Below are some records. Return exactly the lines from the one containing "(** * Resolving" through the one containing "model, narrowed to", both included, and only those.

--------

(* ===== verification/Resolve.v ===== *)
(** * Resolving a request to its candidates (internal/proxy: resolve.go,
    proxy_request.go, rate_limit_classify.go)

    The requested name turned into the ordered candidates the walk is given: a
    failover group's usable entries past the circuit breaker, or one provider's
    model, narrowed to what the key and its owner may reach; and the answer when
    nothing is left. The repositories and the key store are an interface,
    [directory]. The breaker is asked once per usable entry, at the instant
    [clock] gives for that entry. *)

From S2P Require Import Prelude Circuit Cooldown CircuitEvents Breaker BreakerGate BreakerPhases.
From S2P Require Import Errors Verdict Inflight AttemptTrail Outcome.

(** ** Rows and repositories *)

Record modelRow := MkModel {
  row_modelID : string;
  row_enabled : bool;
  row_providerEnabled : bool;
  row_providerID : string
}.

Record providerRow := MkProvider {
  prov_id : string;
  prov_name : string;
  prov_enabled : bool;
  prov_maxInFlight : option Z
}.

Record FailoverGroup := MkGroup {
  GroupEnabled : bool;
  PriorityOrder : list string;
  EntryEnabled : gmap string bool
}.

(** A repository read: a row, no row, or a fault. *)
Inductive lookup (A : Type) := Found (a : A) | NoRows | Faulted.
#[global] Arguments Found {A} _.
#[global] Arguments NoRows {A}.
#[global] Arguments Faulted {A}.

--------

▶ **Task answer**:
(** * Resolving a request to its candidates (internal/proxy: resolve.go,
    proxy_request.go, rate_limit_classify.go)

    The requested name turned into the ordered candidates the walk is given: a
    failover group's usable entries past the circuit breaker, or one provider's
    model, narrowed to what the key and its owner may reach; and the answer when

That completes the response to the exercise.